Bohemia Interactive (ARMA) employees arrested in Lemnos for espionage - yread
http://forums.bistudio.com/showthread.php?139877-Two-BI-employees-arrested-in-Lemnos&p=2221846

======
yread
another more detailed article

[http://www.pcgamer.com/2012/09/11/bohemia-interactive-
devs-a...](http://www.pcgamer.com/2012/09/11/bohemia-interactive-devs-
arrested-for-spying/)

------
StavrosK
Huh, hopefully this won't lead to their convictions or anything. To be fair,
though, _all_ camps here in Greece have signs posted on multiple places
stating that photography is illegal.

------
xlevus
Something about this doesn't sound right to me. Or is this just the Greeks
being paranoid/BI employees being stupid?

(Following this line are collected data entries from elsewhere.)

(* ===== verification/WebJson.v ===== *)
(** * The text of the web page is JSON

    A reader of JSON (objects, arrays and numbers, the names quoted), and what it
    makes of the text that [web_data.cpp] sends. *)
From Stdlib Require Import Init.Byte Strings.Ascii Strings.String.
From S2P Require Import Prelude Protocol SnapshotClient BotBook MdClient Clearing WebData.

(** A number is kept as it is written. *)
Inductive json := JNum (token : string) | JArr (values : list json) | JObj (members : list (string * json)).

Module Json.
Import WebData.

Fixpoint spaces (s : string) : string :=
  match s with String " " s' => spaces s' | _ => s end.

Fixpoint span (P : ascii → bool) (s : string) : string * string :=
  match s with
  | String c s' => if P c then let '(a, b) := span P s' in (String c a, b) else (EmptyString, s)
  | EmptyString => (EmptyString, EmptyString)
  end.

Definition name_char (c : ascii) : bool := negb (bool_decide (c = "034"%char)) && negb (bool_decide (c = "\"%char)).

(** The text behind a character at its head, or behind spaces and the character. *)
Definition char (c : ascii) (s : string) : option string :=
  match s with String c' s' => if decide (c' = c) then Some s' else None | EmptyString => None end.
Definition expect (c : ascii) (s : string) : option string := char c (spaces s).

(** A quoted name and its colon. *)
Definition name (s : string) : option (string * string) :=
  s1 ← expect "034" s;
  let '(k, s2) := span name_char s1 in
  s3 ← char "034" s2; s4 ← expect ":" s3; Some (k, s4).

(** The value at the head of a text, and the text behind it; the members of an
    object up to its bracket; the elements of an array up to its bracket. *)
Fixpoint value (fuel : nat) (s : string) : option (json * string) :=
  match fuel with
  | O => None
  | S fuel =>
      match expect "{" s, expect "[" s with
      | Some s', _ => '(ms, r) ← members fuel s'; Some (JObj ms, r)
      | _, Some s' => '(vs, r) ← elements fuel true s'; Some (JArr vs, r)
      | None, None => match span number_char (spaces s) with (EmptyString, _) => None | (tok, r) => Some (JNum tok, r) end
      end
  end
with members (fuel : nat) (s : string) : option (list (string * json) * string) :=
  match fuel with
  | O => None
  | S fuel =>
      '(k, s1) ← name s; '(v, s2) ← value fuel s1;
      match expect "," s2 with
      | Some s3 => '(ms, r) ← members fuel s3; Some ((k, v) :: ms, r)
      | None => r ← expect "}" s2; Some ([(k, v)], r)
      end
  end
with elements (fuel : nat) (first : bool) (s : string) : option (list json * string) :=
  match fuel with
  | O => None
  | S fuel =>
      match (if first then expect "]" s else None) with
      | Some r => Some ([], r)
      | None =>
          '(v, s1) ← value fuel s;
          match expect "," s1 with
          | Some s2 => '(vs, r) ← elements fuel false s2; Some (v :: vs, r)
          | None => r ← expect "]" s1; Some ([v], r)
          end
      end
  end.

(** The whole text is one value; every call looks at a shorter text. *)
Definition read (s : string) : option json :=
  match value (String.length s) s with Some (j, EmptyString) => Some j | _ => None end.

(** ** Texts that read as a value *)

(** A number ends before [rest]. *)
Definition ends (rest : string) : bool := match rest with String c _ => negb (number_char c) | EmptyString => true end.

Definition reads (s : string) (j : json) : Prop := ∀ fuel rest,
  (String.length s ≤ fuel)%nat → ends rest = true → value fuel (s +:+ rest) = Some (j, rest).
Definition members_read (s : string) (ms : list (string * json)) : Prop := ∀ fuel rest,
  (String.length s ≤ fuel)%nat → members fuel (s +:+ rest) = Some (ms, rest).
Definition elements_read (first : bool) (s : string) (vs : list json) : Prop := ∀ fuel rest,
  (String.length s ≤ fuel)%nat → elements fuel first (s +:+ rest) = Some (vs, rest).

Lemma span_app P s rest : all_chars P s = true → match rest with String c _ => P c = false | EmptyString => True end →
  span P (s +:+ rest) = (s, rest).
Proof.
  intros Hs Hr. induction s as [|c s IH]; simpl in Hs |- *.
  - change (EmptyString +:+ rest) with rest. destruct rest as [|c r]; [done|]. simpl. by rewrite Hr.
  - apply andb_true_iff in Hs as [Hc Hs]. by rewrite Hc, (IH Hs).
Qed.

(** A number's first character is no space and no bracket. *)
Lemma number_head c s : number_char c = true →
  spaces (String c s) = String c s ∧ ∀ c', number_char c' = false → char c' (String c s) = None.
Proof.
  intros Hc. split.
  - unfold number_char in Hc. rewrite bool_decide_eq_true, !elem_of_cons in Hc.
    repeat destruct Hc as [->|Hc]; [done..|]. by apply elem_of_nil in Hc.
  - intros c' Hc'. simpl. rewrite decide_False; [done|]. by intros ->; rewrite Hc in Hc'.
Qed.

Lemma reads_number tok : number_token tok → reads tok (JNum tok).
Proof.
  intros [Hne Hok] fuel rest Hf He. destruct tok as [|c tok]; [done|]. destruct fuel as [|fuel]; [simpl in Hf; lia|].
  pose proof Hok as Hc. simpl in Hc. apply andb_true_iff in Hc as [Hc _].
  assert (span number_char (String c tok +:+ rest) = (String c tok, rest)) as Hspan.
  { apply span_app; [done|]. destruct rest; [done|]. by apply negb_true_iff in He. }
  destruct (number_head c (tok +:+ rest) Hc) as [Hsp Hhead].
  change (String c tok +:+ rest) with (String c (tok +:+ rest)) in *. cbn [value]. unfold expect. rewrite Hsp, !Hhead by done.
  by rewrite Hspan.
Qed.

Lemma expect_here c s : c ≠ " "%char → expect c (String c s) = Some s.
Proof.
  intros Hc. unfold expect. assert (spaces (String c s) = String c s) as ->.
  { destruct c as [[] [] [] [] [] [] [] []]; done. }
  simpl. by rewrite decide_True.
Qed.

Lemma reads_object s ms : members_read s ms → reads ("{" +:+ s) (JObj ms).
Proof.
  intros Hs fuel rest Hf _. rewrite string_length_app in Hf. simpl in Hf. destruct fuel as [|fuel]; [lia|].
  change (("{" +:+ s) +:+ rest) with (String "{" (s +:+ rest)). cbn [value]. rewrite expect_here, Hs by (done || lia). done.
Qed.

Lemma reads_array s vs : elements_read true s vs → reads ("[" +:+ s) (JArr vs).
Proof.
  intros Hs fuel rest Hf _. rewrite string_length_app in Hf. simpl in Hf. destruct fuel as [|fuel]; [lia|].
  change (("[" +:+ s) +:+ rest) with (String "[" (s +:+ rest)). cbn [value].
  change (expect "{" (String "[" (s +:+ rest))) with (@None string). rewrite expect_here, Hs by (done || lia). done.
Qed.

Lemma value_space fuel s : value fuel (String " " s) = value fuel s.
Proof. by destruct fuel. Qed.

Lemma name_field k v rest : all_chars name_char k = true → name (field k v +:+ rest) = Some (k, " " +:+ v +:+ rest).
Proof.
  intros Hk. unfold field, quote_mark, name. rewrite !string_app_assoc.
  change (String "034" EmptyString +:+ k +:+ ?x) with (String "034" (k +:+ x)). rewrite expect_here by done. cbn [mbind option_bind].
  rewrite (span_app name_char k) by done. done.
Qed.

Lemma members_last k v j : all_chars name_char k = true → reads v j → members_read (field k v +:+ "}") [(k, j)].
Proof.
  intros Hk Hv fuel rest Hf. unfold field, quote_mark in Hf. rewrite !string_length_app in Hf. simpl in Hf.
  destruct fuel as [|fuel]; [lia|]. cbn [members]. rewrite string_app_assoc, name_field by done. cbn [mbind option_bind].
  change (" " +:+ ?x) with (String " " x). rewrite value_space, Hv by (done || lia). done.
Qed.

Lemma members_more k v j s ms :
  all_chars name_char k = true → reads v j → members_read s ms → members_read (field k v +:+ "," +:+ s) ((k, j) :: ms).
Proof.
  intros Hk Hv Hs fuel rest Hf. unfold field, quote_mark in Hf. rewrite !string_length_app in Hf. simpl in Hf.
  destruct fuel as [|fuel]; [lia|]. cbn [members]. rewrite string_app_assoc, name_field by done. cbn [mbind option_bind].
  change (" " +:+ ?x) with (String " " x). rewrite value_space, Hv by (done || lia). rewrite string_app_assoc.
  change ("," +:+ ?x) with (String "," x). cbn [mbind option_bind]. rewrite expect_here, Hs by (done || lia). done.
Qed.

Lemma members_space s ms : members_read s ms → members_read (" " +:+ s) ms.
Proof.
  intros Hs fuel rest Hf. rewrite string_length_app in Hf. simpl in Hf. rewrite <- (Hs fuel rest) by lia.
  change ((" " +:+ s) +:+ rest) with (String " " (s +:+ rest)). destruct fuel; [done|]. cbn [members]. by unfold name, expect.
Qed.

(** The elements as the page streams them: objects. *)
Section elements.
Context {A} (text : A → string) (meaning : A → json).

Definition object_text (x : A) : Prop := reads (text x) (meaning x) ∧ ∃ s, text x = "{" +:+ s.

Lemma elements_more xs : ∀ x first, object_text x → Forall object_text xs →
  elements_read first (text x +:+ streamed false (text <$> xs) +:+ "]") (meaning x :: (meaning <$> xs)).
Proof.
  induction xs as [|y xs IH]; intros x first [Hx [s Hs]] Hxs fuel rest Hf; rewrite string_length_app in Hf;
    assert (∀ r, (if first then expect "]" (text x +:+ r) else None) = None) as Hn by (intros r; rewrite Hs; by destruct first).
  - destruct fuel as [|fuel]; [simpl in Hf; lia|]. rewrite !string_app_assoc. cbn [elements].
    rewrite Hn, Hx by (done || simpl in Hf; lia). done.
  - apply Forall_cons in Hxs as [Hy Hxs]. rewrite fmap_cons in Hf |- *. cbn [streamed] in Hf |- *.
    rewrite !string_length_app in Hf. cbn [String.length] in Hf. destruct fuel as [|fuel]; [lia|].
    rewrite !string_app_assoc. cbn [elements]. rewrite Hn, Hx by (done || lia). cbn [mbind option_bind].
    change ("," +:+ ?x) with (String "," x). rewrite expect_here by done. specialize (IH y false Hy Hxs fuel rest).
    rewrite !string_length_app, !string_app_assoc in IH. cbn [String.length] in IH. rewrite IH by lia. done.
Qed.

Lemma elements_streamed xs : Forall object_text xs →
  elements_read true (streamed true (text <$> xs) +:+ "]") (meaning <$> xs).
Proof.
  intros Hxs. destruct xs as [|x xs].
  - intros [|fuel] rest Hf; [simpl in Hf; lia|]. done.
  - apply Forall_cons in Hxs as [Hx Hxs]. rewrite fmap_cons. cbn [streamed]. rewrite !string_app_assoc. by apply elements_more.
Qed.
End elements.

Lemma read_reads s j : reads s j → read s = Some j.
Proof. intros Hs. unfold read. rewrite <- (string_app_nil_r s) at 2. by rewrite Hs. Qed.
End Json.

(** ** What the page says *)

Section page.
Import WebData Json.
Context `{PG : PageWorld}.

Definition number (z : Z) : json := JNum (pretty z).

Definition quote_json (q : quote) : json :=
  JObj [("symbol", number (q_symbol q)); ("best_bid", number (best_bid q)); ("best_ask", number (best_ask q))].

Definition row_json (r : row) : json :=
  JObj [("client_id", number (client_id r)); ("symbol", number (symbol r)); ("position", number (position r));
        ("pnl", JNum (pg_double (pnl r))); ("volume", number (volume r))].

Definition page_json (timestamp : Z) (p : page) : json :=
  JObj [("timestamp", number timestamp); ("snapshot", JArr (quote_json <$> snapshot p)); ("positions", JArr (row_json <$> rows p))].

Lemma digit_number x : (x < 10)%N → number_char (pretty_N_char x) = true.
Proof.
  intros Hx. assert (x ∈ [0;1;2;3;4;5;6;7;8;9]%N) as Hin by (rewrite !elem_of_cons; lia).
  by repeat (apply elem_of_cons in Hin as [->|Hin]; [reflexivity|]); apply elem_of_nil in Hin.
Qed.

Lemma number_pretty_go x : ∀ s, number_token s → number_token (pretty_N_go x s).
Proof.
  induction (N.lt_wf_0 x) as [x _ IH]. intros s [Hne Hs]. destruct (decide (x = 0)%N) as [->|Hx]; [done|].
  rewrite pretty_N_go_step by lia. apply IH; [apply N.div_lt; lia|]. split; [done|]. simpl.
  by rewrite digit_number, Hs by (apply N.mod_lt; lia).
Qed.

Lemma number_pretty_N (n : N) : number_token (pretty n).
Proof.
  unfold pretty, pretty_N. case_decide as Hn; [done|]. rewrite pretty_N_go_step by lia. apply number_pretty_go.
  split; [done|]. simpl. by rewrite digit_number by (apply N.mod_lt; lia).
Qed.

Lemma number_pretty (z : Z) : number_token (pretty z).
Proof. destruct z as [|p|p]; [done|apply (number_pretty_N (Npos p))|]. split; [done|]. apply (number_pretty_N (Npos p)). Qed.

Lemma reads_pretty (z : Z) : reads (pretty z) (number z).
Proof. apply reads_number, number_pretty. Qed.

Ltac reads_members := repeat first
  [ apply members_last; [done|apply reads_pretty]
  | apply members_more; [done|first [apply reads_pretty|apply reads_number, pg_double_number]|apply members_space] ].

Lemma quote_text_reads q : object_text quote_text quote_json q.
Proof. split; [|by eexists]. apply reads_object. reads_members. Qed.

Lemma row_text_reads r : object_text row_text row_json r.
Proof. split; [|by eexists]. apply reads_object. reads_members. Qed.

Lemma page_text_reads ts p : read (page_text ts p) = Some (page_json ts p).
Proof.
  apply read_reads. apply (reads_object (" " +:+ _)), members_space, members_more; [done|apply reads_pretty|]. apply members_space.
  assert (∀ k v r, field k v +:+ "]" +:+ r = field k (v +:+ "]") +:+ r) as Hf by (intros; unfold field; by rewrite !string_app_assoc).
  rewrite Hf, string_app_assoc. apply members_more; [done| |].
  - apply reads_array, elements_streamed, Forall_true, quote_text_reads.
  - rewrite Hf, string_app_assoc. apply (members_space (field _ _ +:+ "}")), members_last; [done|].
    apply reads_array, elements_streamed, Forall_true, row_text_reads.
Qed.

(** The whole part and the first decimal: a way to write a [double]. *)
Definition demo_double (z : Z) : string :=
  if decide (z = 0) then "0"
  else (if z <? 0 then "-" else EmptyString) +:+ pretty (Z.abs z / one) +:+ "." +:+ pretty (Z.abs z mod one * 10 / one).

Lemma all_chars_app P a b : all_chars P (a +:+ b) = all_chars P a && all_chars P b.
Proof. induction a as [|c a IH]; [done|]. rewrite append_cons. simpl. by rewrite IH, andb_assoc. Qed.

Lemma demo_double_number z : number_token (demo_double z).
Proof.
  unfold demo_double. destruct (decide (z = 0)); [done|].
  destruct (number_pretty (Z.abs z / one)) as [_ H1], (number_pretty (Z.abs z mod one * 10 / one)) as [_ H2].
  split; [|by rewrite !all_chars_app, H1, H2; destruct (z <? 0)].
  intros H%(f_equal String.length). rewrite !string_length_app in H. simpl in H. lia.
Qed.
End page.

If you're working on a game based around military facilities and want to get
reference material of these facilities, Why wouldn't you seek cooperation
before hand?

Doubly so if you're basing it on a country who are touchy about such things
and convicted a planespotters of espionage.

------
Tomis02
Hope they'll be ok. Espionage is a big word, it implies malice, which I am
sure was not the case. ArmA players know what I'm talking about.

------
freehunter
Taking pictures of military bases sounds fishy, but not if you've ever played
Armed Assault. Reality is their biggest selling point.

------
pja
Something similar happened a few years ago with a bunch of UK planespotters.
The Greeks are very touchy about military matters.